Give him his damn respect.

LeBron James won his fourth NBA title and his fourth NBA Finals Most Valuable Player trophy last night, to go along with four regular-season Most Valuable Player awards. He still feels disrespected.

ESPN’s Tim Bontemps:

LeBron James has made it clear that his goal is to surpass Michael Jordan as the greatest player in basketball history.

Sunday night, James took a step closer to doing so.

James was named the 2020 NBA Finals MVP for leading the Los Angeles Lakers to their first championship in a decade and winning the fourth title of his career with a 106-93 victory over the Miami Heat in Game 6. James, who previously won Finals MVP in 2012 and ’13 with the Heat and in 2016 with the Cleveland Cavaliers, is the first player in NBA history to win the award with three different franchises.
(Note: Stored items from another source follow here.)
(* ===== verification/NgcText.v ===== *)
(** * The listings that a control client prints

    What initng puts into rows the client prints, a line for each row, for
    every kind of row.  The loops read an int behind the last row, of which only
    the first byte belongs to the block; that byte is zero, and whatever follows
    it ends the loop. *)
From S2P Require Import Prelude Types CString Io Ngcs DaemonMod Launch Control LogMods NgeMod NgcWire NgcClient.
From Stdlib Require Import String Ascii.
From stdpp Require Import prelude strings.
Local Open Scope Z_scope.

Lemma get_int_there b0 b1 b2 b3 rest : get_int 0 (b0 :: b1 :: b2 :: b3 :: rest) = Some (signed 32 (le_value [b0; b1; b2; b3])).
Proof. unfold get_int, block_read. rewrite !(proj2 (Z.leb_le _ _)) by (cbn [length]; lia). done. Qed.

(** An int whose lowest byte is zero is not the number of a kind of row. *)
Lemma behind_is_no_row v rest b1 b2 b3 : 0 < v < 256 -> get_int 0 (0 :: b1 :: b2 :: b3 :: rest) <> Some v.
Proof.
  intros Hv. rewrite get_int_there. cbn [le_value]. intros [= E]. unfold signed in E.
  set (x := b1 + 256 * (b2 + 256 * (b3 + 256 * 0))) in *. change (0 + 256 * x) with (256 * x) in E.
  replace (2 ^ 32) with (256 * 2 ^ 24) in E by lia. rewrite Z.mul_mod_distr_l in E by lia.
  set (y := x mod 2 ^ 24) in *. case_match; lia.
Qed.

Lemma get_int_drop pos mem : get_int (Z.of_nat pos) mem = get_int 0 (drop pos mem) \/ get_int 0 (drop pos mem) = None.
Proof.
  unfold get_int, block_read. change (Z.to_nat 0) with 0%nat. rewrite drop_0, Nat2Z.id, length_drop.
  destruct (decide (4 <= length mem - pos)%nat).
  - left. rewrite !(proj2 (Z.leb_le _ _)) by lia. done.
  - right. rewrite (proj2 (Z.leb_gt (0 + 4) _)) by lia. done.
Qed.

Section rows.
Context {A : Type} (bytes : A -> list Z) (text : A -> chars) (good : A -> Prop) (kind size : Z) (line_at : list Z -> nat -> option chars).
Hypothesis Hkind : 0 < kind < 256.
Hypothesis Hsize : forall r, Z.of_nat (length (bytes r)) = size.
Hypothesis Hline : forall pre r post, good r ->
  get_int (Z.of_nat (length pre)) (pre ++ bytes r ++ post) = Some kind /\
  line_at (pre ++ bytes r ++ post) (length pre) = Some (text r).

Lemma rows_loop_run n done rows b1 b2 b3 rest out :
  Forall good rows -> (length rows < n)%nat ->
  let mem := done ++ concat (map bytes rows) ++ 0 :: b1 :: b2 :: b3 :: rest in
  rows_loop n kind size (line_at mem) mem (length done) out = Done (out ++ concat (map text rows)).
Proof.
  intros Hg. revert n done out. induction Hg as [|r rows Hr Hrows IH]; intros n done out Hn mem.
  - destruct n as [|n]; [lia|]. cbn [rows_loop map concat]. subst mem. cbn [map concat app]. rewrite app_nil_r.
    set (tail := 0 :: b1 :: b2 :: b3 :: rest).
    assert (E : get_int (Z.of_nat (length done)) (done ++ tail) = get_int 0 tail).
    { destruct (get_int_drop (length done) (done ++ tail)) as [->|E]; rewrite drop_app_length in *; [done|]. unfold tail in E. by rewrite get_int_there in E. }
    rewrite E. unfold tail at 1. rewrite get_int_there. set (v := signed _ _). pose proof (get_int_there 0 b1 b2 b3 rest : _ = Some v) as Ev.
    rewrite (proj2 (Z.eqb_neq v kind)); [done|]. intros ->. by eapply behind_is_no_row in Ev.
  - destruct n as [|n]; [cbn in Hn; lia|]. cbn [rows_loop map concat]. subst mem. cbn [map concat]. rewrite <- app_assoc.
    destruct (Hline done r (concat (map bytes rows) ++ 0 :: b1 :: b2 :: b3 :: rest) Hr) as [-> ->].
    rewrite Z.eqb_refl. cbn [negb]. specialize (IH n (done ++ bytes r) (out ++ text r) ltac:(cbn in Hn; lia)).
    cbv zeta in IH. rewrite <- !app_assoc in IH. rewrite <- IH, length_app. f_equal. rewrite <- (Hsize r), Nat2Z.id. done.
Qed.

Lemma print_rows_run head rows b1 b2 b3 rest :
  Forall good rows ->
  print_rows kind size head line_at (concat (map bytes rows) ++ 0 :: b1 :: b2 :: b3 :: rest) = Done (head ++ concat (map text rows)).
Proof.
  intros Hg. unfold print_rows. pose proof (rows_loop_run) as H. specialize (H (S (length (concat (map bytes rows) ++ 0 :: b1 :: b2 :: b3 :: rest))) [] rows b1 b2 b3 rest head Hg).
  cbn [app length] in H. apply H. rewrite length_app. cut (length rows <= length (concat (map bytes rows)))%nat; [lia|].
  assert (Hp : forall r, good r -> (1 <= length (bytes r))%nat).
  { intros r Hr. destruct (Hline [] r [] Hr) as [E _]. destruct (bytes r) as [|b l]; [by vm_compute in E|cbn; lia]. }
  clear H. induction Hg as [|r rows Hr _ IH]; [cbn; lia|]. cbn [map concat length]. rewrite length_app. specialize (Hp r Hr). lia.
Qed.

(** In a block with nothing behind it the loop runs off the end. *)
Lemma rows_loop_faults n done rows out :
  Forall good rows -> (length rows < n)%nat ->
  let mem := done ++ concat (map bytes rows) ++ [0] in
  rows_loop n kind size (line_at mem) mem (length done) out = Fault.
Proof.
  intros Hg. revert n done out. induction Hg as [|r rows Hr Hrows IH]; intros n done out Hn mem; (destruct n as [|n]; [cbn in Hn; lia|]).
  - cbn [rows_loop]. assert (E : get_int (Z.of_nat (length done)) mem = None); [|by rewrite E].
    unfold get_int, block_read, mem. cbn [map concat app]. rewrite length_app. cbn [length].
    rewrite (proj2 (Z.leb_gt (Z.of_nat (length done) + 4) _)) by lia. by rewrite andb_false_r.
  - cbn [rows_loop map concat]. subst mem. cbn [map concat]. rewrite <- app_assoc.
    destruct (Hline done r (concat (map bytes rows) ++ [0]) Hr) as [-> ->].
    rewrite Z.eqb_refl. cbn [negb]. specialize (IH n (done ++ bytes r) (out ++ text r) ltac:(cbn in Hn; lia)).
    cbv zeta in IH. rewrite <- !app_assoc in IH. rewrite <- IH, length_app. f_equal. rewrite <- (Hsize r), Nat2Z.id. done.
Qed.
End rows.

(** ** The lines of the four kinds *)

Definition help_ok (r : help_row) : Prop := - 128 <= hr_c r < 128 /\ nul_free (hr_l r) = true /\ nul_free (hr_d r) = true.
Definition active_ok (r : active_row) : Prop :=
  nul_free (row_state r) = true /\ nul_free (row_name r) = true /\ nul_free (row_type r) = true /\
  - 2 ^ 63 <= tv_sec (row_time_set r) < 2 ^ 63.
Definition state_row_ok (r : state_row) : Prop := nul_free (sr_name r) = true /\ nul_free (sr_desc r) = true.
Definition option_ok (r : option_row) : Prop := nul_free (or_n r) = true /\ nul_free (or_o r) = true /\ nul_free (or_d r) = true.

Definition help_text (colour : bool) (r : help_row) : chars :=
  help_format colour (hr_c r) (cut 100 (hr_l r)) (opt_type_num (hr_o r)) (cut 200 (hr_d r)).
Definition active_text `{!NgcNet} (colour : bool) (r : active_row) : chars :=
  active_format colour (tv_sec (row_time_set r)) (cut 100 (row_name r)) (cut 100 (row_type r)) (e_is_num (row_is r)) (cut 100 (row_state r)).
Definition state_text (colour : bool) (r : state_row) : chars :=
  state_format colour (e_is_num (sr_is r)) (cut 100 (sr_name r)) (cut 200 (sr_desc r)).
Definition type_text (t : e_dt) : string := default ""%string (snd <$> List.find (fun x => e_dt_num t =? e_dt_num (fst x)) option_types).
Definition option_text (colour : bool) (r : option_row) : chars :=
  option_columns colour (cut 100 (or_o r)) (type_text (or_t r)) (cut 100 (or_n r)) (cut 300 (or_d r)).

Lemma cut_length n s : (String.length (cut n s) <= n)%nat.
Proof. unfold cut. rewrite length_string_of, length_take. lia. Qed.

Ltac in_row := first [rewrite member_at_Z by lia|rewrite member_at]; reach.
Ltac read_int pre k v := erewrite (get_int_at (Z.of_nat (length pre) + k) _ v); [|unfold int32; lia|lia|in_row].
Ltac read_string pre k n s := erewrite (get_string_at (length pre + k) _ n s); [|lia|assumption|in_row].
Ltac kind_at := rewrite <- (Z.add_0_r (Z.of_nat _)); erewrite get_int_at; [reflexivity|by vm_compute|lia|in_row].

Lemma help_line_run colour pre r post :
  help_ok r -> get_int (Z.of_nat (length pre)) (pre ++ help_row_bytes r ++ post) = Some HELP_ROW /\
  help_line colour (pre ++ help_row_bytes r ++ post) (length pre) = Some (help_text colour r).
Proof.
  intros (Hc & Hl & Hd). unfold help_row_bytes. split; [kind_at|]. unfold help_line.
  read_string pre 5%nat 101%nat (hr_l r). cbn [mbind option_bind].
  assert (Ho : 0 <= opt_type_num (hr_o r) <= 2) by (destruct (hr_o r); cbn; lia).
  read_int pre 112 (opt_type_num (hr_o r)). cbn [mbind option_bind].
  erewrite (get_char_at (Z.of_nat (length pre) + 4) _ (hr_c r)); [|lia|lia|in_row]. cbn [mbind option_bind].
  read_string pre 116%nat 201%nat (hr_d r). cbn [mbind option_bind Nat.sub].
  pose proof (cut_length 100 (hr_l r)). rewrite (proj2 (Nat.leb_gt _ _)) by lia. done.
Qed.

Lemma is_num_range i : 0 <= e_is_num i <= 6.
Proof. destruct i; cbn; lia. Qed.

Lemma active_line_run `{!NgcNet} colour pre r post :
  active_ok r -> get_int (Z.of_nat (length pre)) (pre ++ active_row_bytes r ++ post) = Some ACTIVE_ROW /\
  active_line colour (pre ++ active_row_bytes r ++ post) (length pre) = Some (active_text colour r).
Proof.
  intros (Hs & Hn & Ht & Hsec). unfold active_row_bytes. split; [kind_at|]. unfold active_line.
  erewrite (get_long_at (Z.of_nat (length pre) + 208) _ (tv_sec (row_time_set r))); [|lia|lia|in_row]. cbn [mbind option_bind].
  read_string pre 105%nat 101%nat (row_name r). cbn [mbind option_bind]. read_string pre 228%nat 101%nat (row_type r). cbn [mbind option_bind].
  pose proof (is_num_range (row_is r)). read_int pre 224 (e_is_num (row_is r)). cbn [mbind option_bind].
  read_string pre 4%nat 101%nat (row_state r). done.
Qed.

Lemma state_line_run colour pre r post :
  state_row_ok r -> get_int (Z.of_nat (length pre)) (pre ++ state_row_bytes r ++ post) = Some STATE_ROW /\
  state_line colour (pre ++ state_row_bytes r ++ post) (length pre) = Some (state_text colour r).
Proof.
  intros (Hn & Hd). unfold state_row_bytes. split; [kind_at|]. unfold state_line.
  pose proof (is_num_range (sr_is r)). read_int pre 108 (e_is_num (sr_is r)). cbn [mbind option_bind].
  read_string pre 4%nat 101%nat (sr_name r). cbn [mbind option_bind]. read_string pre 112%nat 201%nat (sr_desc r). done.
Qed.

Lemma option_line_run colour pre r post :
  option_ok r -> get_int (Z.of_nat (length pre)) (pre ++ option_row_bytes r ++ post) = Some OPTION_ROW /\
  option_line colour (pre ++ option_row_bytes r ++ post) (length pre) = Some (option_text colour r).
Proof.
  intros (Hn & Ho & Hd). unfold option_row_bytes. split; [kind_at|]. unfold option_line.
  assert (Ht : 0 <= e_dt_num (or_t r) <= 58) by (destruct (or_t r); cbn; lia).
  read_int pre 108 (e_dt_num (or_t r)). cbn [mbind option_bind].
  assert (Et : type_of_option (e_dt_num (or_t r)) = Some (type_text (or_t r))) by (by destruct (or_t r)). rewrite Et. cbn [mbind option_bind].
  read_string pre 112%nat 101%nat (or_o r). cbn [mbind option_bind]. read_string pre 4%nat 101%nat (or_n r). cbn [mbind option_bind].
  read_string pre 213%nat 301%nat (or_d r). done.
Qed.

(** ** The listings *)

Lemma help_listing colour rows b1 b2 b3 rest :
  Forall help_ok rows ->
  ngc_hlp colour (concat (map help_row_bytes rows) ++ 0 :: b1 :: b2 :: b3 :: rest) = Done (help_head ++ concat (map (help_text colour) rows)).
Proof. apply (print_rows_run help_row_bytes); [done|apply help_row_length|apply help_line_run]. Qed.

Lemma active_listing `{!NgcNet} colour rows b1 b2 b3 rest :
  Forall active_ok rows ->
  ngc_active_db colour (concat (map active_row_bytes rows) ++ 0 :: b1 :: b2 :: b3 :: rest) =
    Done (active_head colour ++ concat (map (active_text colour) rows)).
Proof. apply (print_rows_run active_row_bytes); [done|apply active_row_length|apply active_line_run]. Qed.

Lemma state_listing colour rows b1 b2 b3 rest :
  Forall state_row_ok rows ->
  ngc_state_entry colour (concat (map state_row_bytes rows) ++ 0 :: b1 :: b2 :: b3 :: rest) = Done (state_head ++ concat (map (state_text colour) rows)).
Proof. apply (print_rows_run state_row_bytes); [done|apply state_row_length|apply state_line_run]. Qed.

Lemma option_listing colour rows b1 b2 b3 rest :
  Forall option_ok rows ->
  ngc_option_db colour (concat (map option_row_bytes rows) ++ 0 :: b1 :: b2 :: b3 :: rest) =
    Done (option_head colour ++ concat (map (option_text colour) rows)).
Proof. apply (print_rows_run option_row_bytes); [done|apply option_row_length|apply option_line_run]. Qed.

(** Every listing reads the int behind the last row, of which its block has but
    one byte. *)
Theorem listing_reads_behind_its_block `{!NgcNet} colour rows :
  Forall active_ok rows -> ngc_active_db colour (concat (map active_row_bytes rows) ++ [0]) = Fault.
Proof.
  intros Hok. unfold ngc_active_db, print_rows.
  apply (rows_loop_faults active_row_bytes (active_text colour) active_ok ACTIVE_ROW sizeof_active_row (active_line colour)
    active_row_length (active_line_run colour) _ []); [done|].
  rewrite length_app. cut (length rows <= length (concat (map active_row_bytes rows)))%nat; [lia|].
  clear Hok. induction rows as [|r rows IH]; [done|]. cbn [map concat length]. rewrite length_app. pose proof (active_row_length r) as L.
  unfold sizeof_active_row in L. lia.
Qed.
Winning his fourth Finals MVP moves him out of a tie with Magic Johnson, Tim Duncan and Shaquille O’Neal and into second all time — trailing only Jordan, who won the award six times.

James capped his 17th season in the league with a virtuoso run through the postseason, shooting well over 50% from the field while also running the Lakers’ offense virtually every possession he was on the court. He also displayed a commitment on the other end of the court, playing a key role in a suffocating defensive unit. Most importantly, James outdueled Jimmy Butler in what was an all-time classic matchup throughout the Finals, including the Lakers’ star going off for 40 points, 13 rebounds and 7 assists in Game 5, and 28 points, 14 rebounds and 10 assists in Game 6.

“This was very challenging, and very difficult,” James said afterward. “It played with your mind, and it played with your body. You’re away from some of the things you’re so accustomed to [that] make you the professional you are.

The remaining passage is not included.